Transcriptome Analysis of Particulate Matter 2.5-Induced Abnormal Effects on Human Sebocytes

Round 1

Reviewer 1 Report

This revised manuscript may have useful information, but it exhibits obvious flaws. 

[1] The mention in the abstract of an arsenic hyper-accumulating plant seems irrelevant and distracting. 

[2] Similarly, paragraph 3 in the introduction has nothing to do with the rest of the manuscript.

[3] The hypothesis that arsenic induces AQP3 in the skin (which may contribute to the pathogenesis in vivo) is only very weakly supported by the cultures in Figure 2, where the findings are not statistically significant and thus not compelling.  Unfortunately, since these cultures are used in Fig 3-5, the reader must wonder whether they are a valid model.

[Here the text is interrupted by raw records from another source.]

(** * LexiBridge Intelligence: the document-analysis pipeline of [backend/main.py]

    A shallow embedding of [analyze_document_with_ai], [simulate_progress],
    [analyze_document] and [analyze_document_stream].  The collaborators
    they call are kept as oracles: the Groq client and the MongoDB driver
    answer as a function of everything that happened before, the [json]
    module, the web framework and pydantic are an interface, and the
    properties of the pipeline are proved for every behaviour of them. *)

From Stdlib Require Import ZArith NArith QArith Ascii String List Lia.
From Stdlib Require Import Floats.SpecFloat DecimalString.
From stdpp Require Import base option list gmap.

Set Warnings "-register-all,-abstract-large-number".

Local Open Scope N_scope.
Local Open Scope list_scope.

(** ** Python strings

    A [str] is a sequence of Unicode code points; [len], slicing and
    [strip] all count code points. *)

Definition str : Type := list N.

(** Literals of the source are written between double quotes in Rocq;
    [lit] turns one into a [str]. *)
Definition lit (s : string) : str :=
  List.map N_of_ascii (list_ascii_of_string s).

(** The same, for literals of the source that contain the double quote
    character: it is written [~] in the Rocq literal. *)
Definition requote (c : N) : N := if N.eqb c 126 then 34 else c.

Definition litq (s : string) : str := List.map requote (lit s).

(** [s.startswith(p)] *)
Fixpoint startswith (s p : str) {struct p} : bool :=
  match p, s with
  | [], _ => true
  | _ :: _, [] => false
  | c :: p', d :: s' => N.eqb c d && startswith s' p'
  end.

(** [s.endswith(p)] *)
Definition endswith (s p : str) : bool := startswith (rev s) (rev p).

(** [s[n:]] and [s[:n]] for [n >= 0] are [drop n s] and [take n s];
    [s[:-n]] drops the last [n] characters. *)
Definition drop_last (n : nat) (s : str) : str := take (length s - n)%nat s.

(** [c.isspace()] for one code point, as CPython decides it: the ASCII
    table of [_Py_ascii_whitespace] below 128, [_PyUnicode_IsWhitespace]
    above. *)
Definition isspace (c : N) : bool :=
  (N.leb 9 c && N.leb c 13) || (N.leb 28 c && N.leb c 32)
  || N.eqb c 133 || N.eqb c 160 || N.eqb c 5760
  || (N.leb 8192 c && N.leb c 8202)
  || N.eqb c 8232 || N.eqb c 8233 || N.eqb c 8239 || N.eqb c 8287
  || N.eqb c 12288.

Fixpoint lstrip (s : str) : str :=
  match s with
  | [] => []
  | c :: s' => if isspace c then lstrip s' else s
  end.

Definition rstrip (s : str) : str := rev (lstrip (rev s)).

(** [s.strip()] *)
Definition strip (s : str) : str := rstrip (lstrip s).

(** ** Python values and exceptions *)

(** What [json.loads] returns, and what the code builds from it. A [dict]
    keeps its items in insertion order; [dict_get] reads the first item
    with the key. *)
Inductive pyval : Type :=
| PNone
| PBool (b : bool)
| PInt (n : Z)
| PFloat (f : spec_float)
| PStr (s : str)
| PList (l : list pyval)
| PDict (d : list (str * pyval)).

Definition pydict : Type := list (str * pyval).

Fixpoint dict_get (d : pydict) (k : str) : option pyval :=
  match d with
  | [] => None
  | (k', v) :: d' => if decide (k' = k) then Some v else dict_get d' k
  end.

(** [type(v).__name__] *)
Definition type_name (v : pyval) : str :=
  match v with
  | PNone => lit "NoneType"
  | PBool _ => lit "bool"
  | PInt _ => lit "int"
  | PFloat _ => lit "float"
  | PStr _ => lit "str"
  | PList _ => lit "list"
  | PDict _ => lit "dict"
  end.

(** The exceptions the code tells apart: [json.JSONDecodeError], the
    framework's [HTTPException], and every other subclass of [Exception],
    kept as its class name and its [str()]. *)
Inductive exn : Type :=
| JSONDecodeError (msg : str)
| HTTPException (status_code : Z) (detail : str)
| Error (cls : str) (msg : str).

(** [v.get(k, default)]: only a [dict] has the method. *)
Definition py_get (v : pyval) (k : str) (dflt : pyval) : exn + pyval :=
  match v with
  | PDict d => inr (default dflt (dict_get d k))
  | _ => inl (Error (lit "AttributeError")
                (lit "'" ++ type_name v ++ lit "' object has no attribute 'get'"))
  end.

(** ** The libraries the code runs on

    [json.loads] returns a value or raises, [JSONDecodeError] when the
    text is not JSON; [json.dumps] renders a value; [http_str] is the
    [str()] of an [HTTPException], which the framework defines; the two
    validators are pydantic's for the annotations [List[str]] and [Dict],
    and [validation_error_str] is the [str()] of the [ValidationError]
    raised for the rejected field values. *)
Class Runtime : Type := {
  json_loads : str -> exn + pyval;
  json_dumps : pyval -> str;
  http_str : Z -> str -> str;
  validate_List_str : pyval -> option (list str);
  validate_Dict : pyval -> option pydict;
  validation_error_str : list pyval -> str;
}.

(** [str(e)] *)
Definition exn_str `{Runtime} (e : exn) : str :=
  match e with
  | JSONDecodeError msg => msg
  | HTTPException status_code detail => http_str status_code detail
  | Error _ msg => msg
  end.

(** ** Data of the application *)

(** A MongoDB [ObjectId]. *)
Definition oid : Type := N.

(** [class DocumentRequest(BaseModel)] *)
Record DocumentRequest : Type := {
  text : str;
  document_type : option str;
}.

(** [class LegalEntity(BaseModel)] *)
Record LegalEntity : Type := {
  survey_numbers : list str;
  ownership_details : pydict;
  land_extents : pydict;
  encumbrances : list str;
  risks : list str;
  missing_data : list str;
  notable_clauses : list str;
}.

(** [class DocumentResponse(BaseModel)] *)
Record DocumentResponse : Type := {
  document_id : oid;
  simplified_summary : list str;
  legal_entities : LegalEntity;
  processed_at : nat;
}.

(** The [document_record] that [analyze_document] stores. *)
Record document_record : Type := {
  rec_user_id : oid;
  rec_original_text : str;
  rec_document_type : option str;
  rec_analysis_result : pyval;
  rec_processed_at : nat;
  rec_simplified_summary : pyval;
  rec_legal_entities : pyval;
}.

(** A record of the [users] collection, as [register] creates it. *)
Record user : Type := {
  name : str;
  email : str;
  password : str;
  created_at : nat;
  phone : str;
  address : str;
  document_count : Z;
}.

(** The arguments of one [groq_client.chat.completions.create] call:
    the two messages, the model, the temperature, and whether
    [response_format={"type": "json_object"}] is passed. *)
Record chat_request : Type := {
  system_content : str;
  user_content : str;
  model : str;
  temperature : Q;
  json_object_format : bool;
}.

(** A chat completion, as far as the code reads it: the
    [message.content] of each of its [choices], which the client types
    as optional. *)
Definition chat_completion : Type := list (option str).

(** What the collaborators are seen to do, in order. *)
Inductive event : Type :=
| GroqCreate (req : chat_request)
| UsersUpdateOne (uid : oid) (inc : Z)
| DocumentsInsertOne (rec : document_record)
| Yield (frame : str)
| Sleep.

(** A failure of the driver or of a library that no handler of the code
    tells apart from another: the class and the [str()] of what is
    raised (the driver's [PyMongoError] family, transport errors). *)
Definition failure : Type := (str * str)%type.

(** ** The world

    The two collaborators answer a call as a function of everything that
    happened up to it, the call included: [groq] is given the trace that
    ends with a [GroqCreate] and returns the completion of the
    generation service, or the exception that the client's [create]
    raises, of whatever class (the handlers of lines 216 and 218 guard
    the two calls too, and tell a [json.JSONDecodeError] from the rest);
    [mongo_fault] is given the trace that ends with a call of the driver
    and says whether that call fails.  [users] and
    [documents] are the two collections, [clock] the time, and [trace]
    the events so far, oldest first. *)
Record world : Type := {
  groq : list event -> exn + chat_completion;
  mongo_fault : list event -> option failure;
  users : gmap oid user;
  documents : gmap oid document_record;
  clock : nat;
  trace : list event;
}.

[4] Auphen is claimed to be nontoxic on the basis of Figure 5a, which does not even tell what is being measured.  Toxicity in vivo depends on many possible ways a chemical can interfere with normal function, all of which a single characteristic cannot mimic.  Reference 28 is cited as support for the nontoxicity, but that reference actually does not give any toxicity information.

[5] Line 194 states that “AQP3 is critical for As-BD and uptake of arsenic into keratinocytes.”  No evidence is provided that AQP3 is critical for As-BD, which is really a hypothesis that the authors are exploring.

[6] Effects on beclin-1, LC3 and p62 are assumed to relate to apoptosis and autophagy, but the connection is not explained.  The reader must wonder how conclusive an indication these markers are. 

[7] It is possible to enlarge figures 2 and 5 to read the fine print on the computer screen, but as they are printed from the pdf of the manuscript, they are impossible to read.

Author Response

This revision of Reviewer#1 is not about our paper. Please check this situation.

Reviewer 2 Report

This research has an important aspect of the effects of PM2.5 on the SZ95 sebocytes via transcriptome analysis.. The work of this paper is practical and logical. However, there are some problems to be further improved as well:

1.In figure 2b,  The phosphorylation results of MAP2K5 shown by WB do not adequately explain the problem, please provide other pictures.

Author Response

1. In figure 2b, The phosphorylation results of MAP2K5 shown by WB do not adequately explain the problem, please provide other pictures.
Answer: Thank you for your meticulous review. Following the reviewer’s suggestion, we changed the results of MAP2K5 by WB (Figure 2b).

Reviewer 3 Report

Methods in this paper lack clarity and detail. 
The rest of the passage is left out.